In your latest video for "Lonely," you not only use your platform to speak about your own struggles, but in the video, you recruited members of the Los Angeles LGBT Center's Music Program to perform with you. What went into deciding to uplift and support those voices in singing about mental health?
Yeah, I think there’s a lot of loneliness within the LGBTQ community, at times, whether it’s their family shutting them out, judgment from the public, judgment from others, feeling like they’re not supported. It might be a hard conversation for somebody to come out, due to their family situations or the town that they grew up in -- there are so many situations. And there are so many stories that the kids on set were telling me about and how they ended up where they were, and homeless youth and ending up on the streets. And it was very important for me to raise awareness for that.

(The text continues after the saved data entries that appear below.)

(** The [for] loop of [detect_macd_crossover] over (MACD, signal) pairs. *)
Fixpoint scan_macd (recent : list (Qc * Qc)) (result : macd_info) : macd_info :=
  match recent with
  | (prev_macd, prev_signal) :: ((next_macd, next_signal) :: _) as rest =>
      let r1 :=
        if leb prev_macd prev_signal && ltb next_signal next_macd
        then MacdInfo true (bearish_crossover result)
               (macd_positive result) (histogram_rising result)
        else result in
      let r2 :=
        if leb prev_signal prev_macd && ltb next_macd next_signal
        then MacdInfo (bullish_crossover r1) true
               (macd_positive r1) (histogram_rising r1)
        else r1 in
      scan_macd rest r2
  | _ => result
  end.

(** [detect_macd_crossover] on the three MACD columns of the frame. *)
Definition detect_macd_crossover (macd signal hist : list Qc) (lookback : nat)
    : macd_info :=
  if (length macd <? lookback + 1)%nat then MacdInfo false false false false
  else
    let recent := tail (lookback + 1) (zip macd signal) in
    let positive :=
      match last recent with
      | Some (current_macd, _) => ltb 0 current_macd
      | None => false
      end in
    let hist_recent := tail 3 (tail (lookback + 1) hist) in
    let rising :=
      if (2 <=? length hist_recent)%nat then
        match iloc_neg 1 hist_recent, iloc_neg 2 hist_recent with
        | Some h1, Some h2 => ltb h2 h1
        | _, _ => false
        end
      else false in
    scan_macd recent (MacdInfo false false positive rising).

(** [get_52_week_high]: both branches take the maximum of what [tail(252)]
    keeps; NaN ([None]) on an empty frame. *)
Definition get_52_week_high (df : list row) : option Qc :=
  let high := map (λ r, High (prices r)) df in
  let window := if (length df <? 252)%nat then high else tail 252 high in
  match window with
  | [] => None
  | h :: rest => Some (foldl (λ m x, if ltb m x then x else m) h rest)
  end.

(** The series [true_range] of [calculate_atr]: the row-wise maximum of
    [tr1], [tr2] and [tr3].  [close.shift(1)] leaves NaN in the first row
    of [tr2] and [tr3], and [max(axis=1)] skips NaN cells. *)
Definition true_range (df : list bar) : list Qc :=
  zip_with (λ b prev_close,
              let tr1 := High b - Low b in
              match prev_close with
              | None => tr1
              | Some c =>
                  py_max (py_max tr1 (py_abs (High b - c))) (py_abs (Low b - c))
              end)
           df (None :: map (λ b, Some (Close b)) df).

Definition calculate_atr (df : list bar) (period : nat) : list (option Qc) :=
  rolling_mean period (true_range df).

(** [calculate_volatility_percentile].  [atr] is the column ['ATR'] of the
    frame, [None] when the frame has no such column.  The quotient is one
    of numpy numbers, so an empty window gives NaN; the [iloc[-1]] of an
    empty column raises [IndexError]. *)
Definition calculate_volatility_percentile (atr : option (list (option Qc)))
    (lookback : nat) : res fval :=
  match atr with
  | None => Ok (Fin (num 50))
  | Some column =>
      if (length column <? lookback)%nat then Ok (Fin (num 50))
      else
        let recent_atr := tail lookback column in
        match iloc_neg 1 column with
        | None => Raise IndexError
        | Some None => Ok (Fin (num 50))
        | Some (Some current_atr) =>
            let below :=
              length (filter (λ c, from_option (λ x, ltb x current_atr) false c = true)
                             recent_atr) in
            Ok (fmul (fdiv (Fin (Qc_of_Z (Z.of_nat below)))
                           (Fin (Qc_of_Z (Z.of_nat (length recent_atr)))))
                     (Fin (num 100)))
        end
  end.
(** * ragavi: calibration-table plotting script (src/ragavi/ragavi.py)

    A shallow embedding of the parts of [ragavi.py] that decide the
    behaviour of the table-kind classifier, the solution transforms, the
    antenna selection, the axis-range finalisation, the legend batching
    and the browser-side visibility callbacks.

    Conventions.
    - A Python 2 [str] is a Rocq [string] (a sequence of 8-bit characters).
    - A Python or numpy integer is a [Z]; list lengths and ranks are [nat].
    - A float64 is modelled by the real number it denotes ([R]); rounding
      is not modelled, except in [color_denormalize], where a product is
      cut to an integer and its rounding is a parameter.  A complex128 is
      a pair of reals.
    - Calls of [sys.exit], uncaught exceptions and the calls made to the
      table and plotting collaborators are recorded explicitly. *)

From Stdlib Require Import Bool Arith ZArith List Lia String Ascii.
From Stdlib Require Import Reals Lra DecimalString Permutation Sorted.
Import ListNotations.

Local Open Scope string_scope.

(* ================================================================= *)
(** ** Python strings *)

Module PyStr.

Definition is_digit (c : ascii) : bool :=
  (48 <=? nat_of_ascii c)%nat && (nat_of_ascii c <=? 57)%nat.

Definition is_lower (c : ascii) : bool :=
  (97 <=? nat_of_ascii c)%nat && (nat_of_ascii c <=? 122)%nat.

(** [str.upper] on one character: ASCII lower-case letters move down by
    32, everything else is kept. *)
Definition upper_char (c : ascii) : ascii :=
  if is_lower c then ascii_of_nat (nat_of_ascii c - 32) else c.

Fixpoint upper (s : string) : string :=
  match s with
  | EmptyString => EmptyString
  | String c tl => String (upper_char c) (upper tl)
  end.

Fixpoint all_digits (s : string) : bool :=
  match s with
  | EmptyString => true
  | String c tl => is_digit c && all_digits tl
  end.

Fixpoint starts_with (p s : string) : bool :=
  match p, s with
  | EmptyString, _ => true
  | String a p', String b s' => Ascii.eqb a b && starts_with p' s'
  | String _ _, EmptyString => false
  end.

(** [needle in hay] for two Python strings. *)
Fixpoint contains (needle hay : string) : bool :=
  starts_with needle hay ||
  match hay with
  | EmptyString => false
  | String _ tl => contains needle tl
  end.

Definition newline : ascii := ascii_of_nat 10.

Fixpoint has_char (c : ascii) (s : string) : bool :=
  match s with
  | EmptyString => false
  | String a tl => Ascii.eqb a c || has_char c tl
  end.

End PyStr.

(* ================================================================= *)
(** ** determine_table (lines 42-53) *)

Module Classifier.
Import PyStr.

(** The character class of the group [(G|K|B)] under [re.I]. *)
Definition is_kind_letter (c : ascii) : bool :=
  match c with
  | "G" | "g" | "K" | "k" | "B" | "b" => true
  | _ => false
  end%char.

(** Python's [$] without [re.MULTILINE]: the end of the string, or the
    position just before a newline that is the last character. *)
Definition at_dollar (s : string) : bool :=
  match s with
  | EmptyString => true
  | String c EmptyString => Ascii.eqb c newline
  | _ => false
  end.

(** [\d*$] from the current position: the star is greedy, and gives one
    digit back at a time when what follows does not match.  The result is
    the text matched by [\d*]. *)
Fixpoint digits_dollar (s : string) : option string :=
  match s with
  | EmptyString => Some EmptyString
  | String c tl =>
      if is_digit c then
        match digits_dollar tl with
        | Some ds => Some (String c ds)
        | None => if at_dollar s then Some EmptyString else None
        end
      else if at_dollar s then Some EmptyString else None
  end.

(** The whole pattern [\.(G|K|B)\d*$] anchored at the current position;
    the result is [group()], the matched text. *)
Definition match_here (s : string) : option string :=
  match s with
  | String "."%char (String k rest) =>
      if is_kind_letter k then
        match digits_dollar rest with
        | Some ds => Some (String "."%char (String k ds))
        | None => None
        end
      else None
  | _ => None
  end.

(** [pattern.search]: the first start position, from the left, at which
    the pattern matches. *)
Fixpoint re_search (s : string) : option string :=
  match match_here s with
  | Some m => Some m
  | None =>
      match s with
      | EmptyString => None
      | String _ tl => re_search tl
      end
  end.

(** What a Python expression of this script evaluates to where the code
    mixes strings and integers. *)
Inductive pyval : Type :=
  | PyStr (s : string)
  | PyInt (z : Z).

(** [found.group()] raises AttributeError when [found] is None, and the
    handler returns the integer -1. *)
Definition determine_table (table_name : string) : pyval :=
  match re_search table_name with
  | Some result => PyStr (upper result)
  | None => PyInt (-1)
  end.

(** The three calibration-table kinds. *)
Inductive kind : Type := KindG | KindB | KindK.

Definition kind_of_letter (c : ascii) : option kind :=
  match c with
  | "G" | "g" => Some KindG
  | "B" | "b" => Some KindB
  | "K" | "k" => Some KindK
  | _ => None
  end%char.

(** A name that is [pre], then [.<K><digits>], then [tail]. *)
Definition has_suffix_form (s pre : string) (k : ascii) (ds tail : string) : Prop :=
  s = pre ++ String "."%char (String k (ds ++ tail)) /\
  is_kind_letter k = true /\ all_digits ds = true.

(** Nothing, or one newline. *)
Definition dollar_tail (tail : string) : Prop :=
  tail = EmptyString \/ tail = String newline EmptyString.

Also, Miley’s always been a huge advocate for LGBTQ community with Happy Hippie, and I’ve always loved the Happy Hippie Foundation. That’s just always been a special part of my family, speaking up for the LGBTQ community.
Outside of your music, you’ve had very active mental health awareness campaigns. What do you hope fans can take away from that and from this campaign?
I hope my fans see this, and they want to help people. Or this inspires them to go get help, and inspires them to listen to other people and help other people, and/or receive that on the other end. Don’t be afraid to speak up. I want to teach them to help others and be kind to others.
I especially see fandoms of music people going after each other. Like, be nice to each other. Words exist on the internet, they’re not just words. So when you’re talking to someone on the internet, it feels real for now. It feels just as, you know, harsh as it would saying in person. There’s a lack of kindness in the world right now. We really need to be kind to one another.